### [TO DO]
Pull every line from the records that has the word "Require" in it.

Start of RECORDED INFORMATION

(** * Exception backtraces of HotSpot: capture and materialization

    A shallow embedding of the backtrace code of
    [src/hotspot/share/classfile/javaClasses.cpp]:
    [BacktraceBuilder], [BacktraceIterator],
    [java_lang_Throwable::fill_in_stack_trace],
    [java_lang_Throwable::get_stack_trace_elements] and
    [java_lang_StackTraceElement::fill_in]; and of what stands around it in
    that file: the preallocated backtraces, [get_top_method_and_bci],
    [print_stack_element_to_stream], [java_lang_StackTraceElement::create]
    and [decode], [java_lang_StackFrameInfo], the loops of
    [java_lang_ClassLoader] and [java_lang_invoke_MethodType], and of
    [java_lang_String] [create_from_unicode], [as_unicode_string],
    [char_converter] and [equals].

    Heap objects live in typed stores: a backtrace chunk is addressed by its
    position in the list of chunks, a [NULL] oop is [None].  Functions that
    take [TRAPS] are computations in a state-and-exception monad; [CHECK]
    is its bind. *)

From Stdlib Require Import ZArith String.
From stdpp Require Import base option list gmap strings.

End of RECORDED INFORMATION
Start of RECORDED INFORMATION

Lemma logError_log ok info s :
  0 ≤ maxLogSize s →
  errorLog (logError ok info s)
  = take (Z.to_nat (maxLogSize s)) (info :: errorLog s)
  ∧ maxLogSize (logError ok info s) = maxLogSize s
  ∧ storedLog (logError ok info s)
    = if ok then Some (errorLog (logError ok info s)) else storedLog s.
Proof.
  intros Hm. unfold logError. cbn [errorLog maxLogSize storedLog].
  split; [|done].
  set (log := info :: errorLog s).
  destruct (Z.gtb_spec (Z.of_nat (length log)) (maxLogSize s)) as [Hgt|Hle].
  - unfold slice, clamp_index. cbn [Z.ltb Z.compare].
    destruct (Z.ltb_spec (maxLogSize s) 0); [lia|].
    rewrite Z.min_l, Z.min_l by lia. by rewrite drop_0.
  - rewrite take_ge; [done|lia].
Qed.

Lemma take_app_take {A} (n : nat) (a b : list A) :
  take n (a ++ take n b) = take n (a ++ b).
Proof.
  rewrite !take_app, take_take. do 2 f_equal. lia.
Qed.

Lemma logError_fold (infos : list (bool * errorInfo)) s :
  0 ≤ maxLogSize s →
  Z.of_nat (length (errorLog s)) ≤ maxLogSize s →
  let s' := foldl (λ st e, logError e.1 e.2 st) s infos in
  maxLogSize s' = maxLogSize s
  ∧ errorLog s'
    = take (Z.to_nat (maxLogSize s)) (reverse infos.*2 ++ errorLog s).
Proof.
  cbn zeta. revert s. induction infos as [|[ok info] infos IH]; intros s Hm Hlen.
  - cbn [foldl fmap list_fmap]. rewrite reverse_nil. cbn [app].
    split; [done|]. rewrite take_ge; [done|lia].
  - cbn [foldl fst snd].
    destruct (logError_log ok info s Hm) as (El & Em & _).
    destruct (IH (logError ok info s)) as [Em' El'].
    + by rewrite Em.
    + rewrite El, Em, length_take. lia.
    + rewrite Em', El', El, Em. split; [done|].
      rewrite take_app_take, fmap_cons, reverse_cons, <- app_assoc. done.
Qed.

End of RECORDED INFORMATION

### [EXERCISE RESULT]
From Stdlib Require Import ZArith String.
From stdpp Require Import base option list gmap strings.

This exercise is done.